To Roth or Not to Roth?
Updated: Jan 23, 2020
That is the question (I get all the time). “Should I save into a Roth or a Traditional IRA?” As is often the answer to so many financial questions: it depends. I was recently perusing a commentary on the assumptions used in our financial modeling software at the firm where I work when I came across a statement that encompasses so many financial planning approaches. The author, Harold Evensky, writes, “practitioners should not treat long term planning as an exact science with a focus on the accuracy to the second decimal place but rather as (an) educated art designed to provide reasonable guidelines in assisting clients (to) plan their future.” He goes on to say, “long term planning is not a case of plan and forget but rather plan, monitor and modify as necessary.” When it comes to choosing between Roth and traditional IRA contributions, Mr. Evensky’s approach is helpful and I’ll explain why in a second, but first let’s review the differences between the two types of contributions.

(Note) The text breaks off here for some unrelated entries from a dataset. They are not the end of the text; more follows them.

(** One call then takes a packet from the high queue into the array. *)
Lemma tx_stalled_call s c d x l rest :
  dpc_list s !! c = Some d -> array_ok d -> MAX_PKT_TX_BURST - 1 <= tx_num d < Z.of_nat MAX_PKT_BURST ->
  queue_ok s (th_mbufs d) -> cirq_contents (th_mbufs d) = x :: l ->
  d_txres s = replicate (Z.to_nat MAX_TX_CHECK_BATCH) 0%nat ++ rest ->
  exists s' d', dpdk_check_tx_ring cksum (Z.of_nat c) s = Ok (0, s') /\ dpc_list s' !! c = Some d' /\
    array_ok d' /\ tx_num d' = tx_num d + 1 /\ queue_ok s' (th_mbufs d') /\ cirq_contents (th_mbufs d') = l /\
    d_txres s' = rest.
Proof.
  intros Hd Ha [Hlo Hlt] Hh Ec Hr. pose proof (lookup_lt_Some _ _ _ Hd) as Hc.
  replace (dpdk_check_tx_ring cksum (Z.of_nat c) s) with (dpdk_check_tx_ring cksum (Z.of_nat c) (at_core s c d))
    by (by rewrite at_core_id).
  unfold dpdk_check_tx_ring. step by (by apply dpc_at_run).
  pose proof (queue_fuel_enough _ (qk_wf _ _ Hh)) as Hfuel. rewrite Ec in Hfuel.
  destruct (queue_fuel (th_mbufs d)) as [|fuel]; [simpl in Hfuel; lia|].
  destruct (tx_dequeue_run s c d x l th_mbufs (fun q d => d <| th_mbufs := q |>) Hc Ha Hlt Hh Ec)
    as (q' & s1 & He & Hx & Hstep & Hs & Hn2 & Hw' & Hc' & Hq1 & Hr1); [done|].
  set (d2 := entered (d <| th_mbufs := q' |>) x) in *.
  assert (c < length (dpc_list s1))%nat as Hc1 by (by rewrite (sd_list _ _ _ _ _ _ Hs)).
  destruct (burst_stalled (Z.to_nat MAX_TX_CHECK_BATCH) burst_fuel s1 c d2 0 0 rest Hc1 (sd_array _ _ _ _ _ _ Hs))
    as (s3 & d3 & Hrun3 & Hs3 & Hth3 & Hn3 & Hr3); [unfold MAX_PKT_TX_BURST in *; lia | unfold burst_fuel; lia | unfold MAX_TX_CHECK_BATCH; lia.. | congruence |].
  exists (at_core s3 c d3), d3. split_and!.
  - assert (tx_high_loop cksum (S fuel) (Z.of_nat c) 0 0 (at_core s c d) = Ok ((true, 0), at_core s3 c d3)) as Hhigh.
    { cbn [tx_high_loop]. step by (by apply dpc_at_run). rewrite He. cbn beta in Hstep. rewrite Hstep.
      step by (by apply dpc_at_run). rewrite decide_True by (unfold MAX_PKT_TX_BURST in *; lia).
      by step by (exact Hrun3). }
    by step by (exact Hhigh).
  - simpl. apply list_lookup_insert_eq. rewrite (sd_list _ _ _ _ _ _ Hs3). done.
  - apply Hs3.
  - lia.
  - rewrite Hth3. eapply queue_ok_mono; [apply Hs3 | done].
  - by rewrite Hth3.
  - done.
Qed.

When it comes to saving for retirement, there are a lot of ways to go about it. You can save by having some of your paychecks contributed to a retirement account at work, you can open up your own retirement account, you can save into your checking account, or hide dollars under your mattress. Ideally, you want to be saving into an investment account that has tax advantages because this means saving more in the long-run due to both tax savings and compounded returns. These types of employer-sponsored accounts are often referred to as “qualified accounts” because they “qualify” for favorable tax treatment. This qualification applies to accounts such as 401(k)s, 403(b)s, profit-sharing plans, as well as SIMPLE and SEP IRAs. While traditional and Roth IRAs aren’t considered “qualified” because they don’t fall under the same tax code as employer sponsored plans, they do still receive favorable tax treatment. With regards to deciding between Roth and Traditional contributions, what we’re really deciding is when we want to get the tax break: now or later.

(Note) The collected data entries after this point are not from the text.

(** A used shared chunk joins a core's list. *)
Lemma append_placed a a' loc x pl q l h :
  placed a loc -> loc !! x = Some Used -> ar_owner a !! x = Some (mempool_s (ar_ctx a)) ->
  origin a pl (mempool_s (ar_ctx a)) -> pl <> Used -> holds loc pl l ->
  ar_heads a !! x = Some h -> queue_of (ar_heads a) q l ->
  let b := a <| ar_heads := append_heads (ar_heads a) q x h |> in
  same_frame b a' ->
  (queue_of (ar_heads b) (append_queue q x) (l ++ [x]) -> stock a' pl (l ++ [x])) ->
  (forall pl' k, pl' <> pl -> stock b pl' k -> stock a' pl' k) ->
  placed a' (moves [x] pl loc) /\ same_frame a a'.
Proof.
  intros Hp Hx Hown Hor Hne Hh Hhx Hq b Hf Hs Hrest.
  assert (NoDup (l ++ [x])) as Hnd.
  { apply NoDup_app. split_and!; [apply Hh | | apply NoDup_singleton].
    intros y Hy%Hh ->%list_elem_of_singleton. congruence. }
  assert (x <> NULL). { apply (pi_heads _ _ Hp) in Hx as [? _]. lia. }
  destruct (append_run _ _ _ _ _ Hq Hnd ltac:(done) Hhx) as [Hq' Hre].
  assert (same_frame a a') as Hfa by (eapply same_frame_trans; [by eapply frame_heads | done]).
  split; [|done]. eapply (placed_moves _ _ _ _ Used pl); [done | done | done | apply NoDup_singleton | | | by intros [] | | ].
  - by intros y ->%list_elem_of_singleton.
  - intros y mp0 ->%list_elem_of_singleton Hmp0. by simplify_eq.
  - intros _. exists l, (l ++ [x]). split_and!; [done | apply Permutation_app_comm | auto].
  - intros pl' k H1 H2 Hv Hk Hst. apply Hrest; [done|]. eapply stock_relinked; [done| |done].
    intros y Hy [Hy' | ->%list_elem_of_singleton]%elem_of_app; apply Hk in Hy; [|congruence].
    apply Hh in Hy'. congruence.
Qed.

Lemma taken_append a loc c x q h :
  placed a loc -> (c < MAX_CPUS)%nat -> loc !! x = Some Used ->
  ar_owner a !! x = Some (mempool_s (ar_ctx a)) ->
  l_list (ar_ctx a) !! c = Some q -> ar_heads a !! x = Some h ->
  let a' := with_l (a <| ar_heads := append_heads (ar_heads a) q x h |>) c (append_queue q x) in
  placed a' (moves [x] (Taken c) loc) /\ same_frame a a'.
Proof.
  intros Hp Hc Hx Hown Hq Hh. destruct (pi_stock _ _ Hp (Taken c) Hc) as (l & (q0 & Hq0 & Hql) & Hl).
  simplify_eq. intros a'. apply (append_placed a _ loc x (Taken c) q l h); [done.. | apply frame_with_l | |].
  - intros Hq'. simpl. eexists. rewrite list_lookup_insert_eq; [done|].
    rewrite (co_l _ (pi_ctx _ _ Hp)). lia.
  - intros pl' k Hne. by apply stock_with_l.
Qed.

Traditional IRA and qualified accounts receive contributions of what’s known as pre-tax money. It’s considered “pre-tax” because when you contribute, you get a tax deduction in the year you make it (the money is contributed before it is taxed). However, when you pull that money back out you do pay taxes on each distribution as if it’s income. To summarize: traditional, pre-tax contributions give you a tax benefit now but result in you paying taxes when you withdraw the money later.

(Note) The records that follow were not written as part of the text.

(** The server and the channel an event goes to; [inl] is an error return. *)
Definition select_chan (ev : qepoll_event) : EM (Z + Z * Z) :=
  l ← get;
  if decide (dire ev = STACK_TO_QE) then
    r ← reg_at (sockid ev);
    qid ← q_distribute_event ev (proc r);
    m ← manager_at qid;
    base ← lift (deref NullDeref (sq_chan (qe m)));
    let chan_id := core ev in
    ch ← chan_at (base + chan_id);
    if decide (src ch = core ev /\ dst ch = qid /\ id ch = chan_id + qid * num_stack l)
    then mret (inr (qid, base + chan_id)) else throw Exit
  else
    let qid := apid ev in
    m ← manager_at qid;
    base ← lift (deref NullDeref (qs_chan (qe m)));
    if decide (num_stack l = 0) then throw DivByZero else
    let chan_id := Z.rem (s32 (sockid ev)) (num_stack l) in
    if decide (chan_id < 0) then mret (inl 1116)
    else mret (inr (qid, base + chan_id)).

(** The queue of the channel's wheel for an event with a timeout. *)
Definition select_slot (ev : qepoll_event) (allNow qid c : Z) : EM Z :=
  if decide (0 < timeout ev) then
    l ← get;
    a ← qarg_at qid;
    if decide (num_app l = 0) then throw DivByZero else
    let n := if decide (QEPOLL_SIZE / num_app l <= app_count a) then 0 else app_count a in
    let item := aTimeItems_buff a + n in
    set_qarg qid (a <| app_count := n + 1 |>);;
    ch ← chan_at c;
    (if decide (ullStart (qTimeout ch) = 0) then
       is' ← lift (write_at (llStartIdx (qTimeout ch)) (pri ev) 0);
       set_timer c (fun t => t <| ullStart := allNow |> <| llStartIdx := is' |>)
     else mret tt);;
    ch ← chan_at c;
    let t := qTimeout ch in
    diff ← (if decide (allNow < ullStart t) then mret 0
            else
              let ullExpireTime := u64 (allNow + timeout ev) in
              a ← qarg_at qid;
              items ← lift (write_at (qTimeItems_buff a) item ullExpireTime);
              set_qarg qid (a <| qTimeItems_buff := items |>);;
              let diff := u64 (ullExpireTime - ullStart t) in
              mret (if decide (ullStart t > ullExpireTime) then 0
                    else if decide (iItemSize t <= diff) then iItemSize t - 1 else diff));
    si ← lift (read_at (llStartIdx t) (pri ev));
    qs ← lift (read_at (qItemSize t) (pri ev));
    if decide (qs = 0) then throw DivByZero else mret (Z.rem (si + diff) qs)
  else mret 0.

Roth contributions are made with after-tax money. Some employer-sponsored retirement plans have the option to contribute after-tax money, but not all do. It is a plan specific feature and worth asking about when setting up your contributions. Roth or after-tax contributions are made with money you’ve already paid taxes on, hence the “after-tax” description. This means that you do not receive any type of tax benefit in the present, but the funds contributed grow tax free and can be withdrawn tax free in the future assuming they are withdrawn after you’ve attained 59.5 years of age (this age qualification applies to all qualified accounts – withdrawing prior results in a tax penalty with some exceptions).
So which one? The typical rule of thumb is to make Roth contributions in the early years of your career while you’re in a lower tax bracket with the assumption that your tax bracket will increase and be higher when you retire. The idea is that it’s preferable to pay taxes on the money while you’re in the lower tax bracket. As your career progresses and your income hopefully increases, you may want to consider switching to traditional contributions to receive the tax deduction in the year of contribution. This is a pretty good approach and one we typically recommend. But, as previously mentioned, financial planning is not an exact science. It is an art and one that requires monitoring and modification. The Roth rule of thumb makes some very serious assumptions – both about tax law and your situation. We don’t know how tax brackets will change over time, nor do we know how your situation will change over time. That being said, we do know what the tax status will be of those funds going forward. If you make Roth contributions now, that money will be tax-free in the future regardless of your tax situation and that’s a nice thing to have. This is why we often recommend that if possible, you make use of the Roth option – in consultation with your tax advisor. Furthermore, while choosing one over the other is important, the most important decision being made is that you are saving! You can check out this article on saving enough to learn more about that. And if you’re still concerned about which choice is best for your specific situation, it might be a good idea to contact your CPA and financial advisor who will be best suited to help you make that judgment call.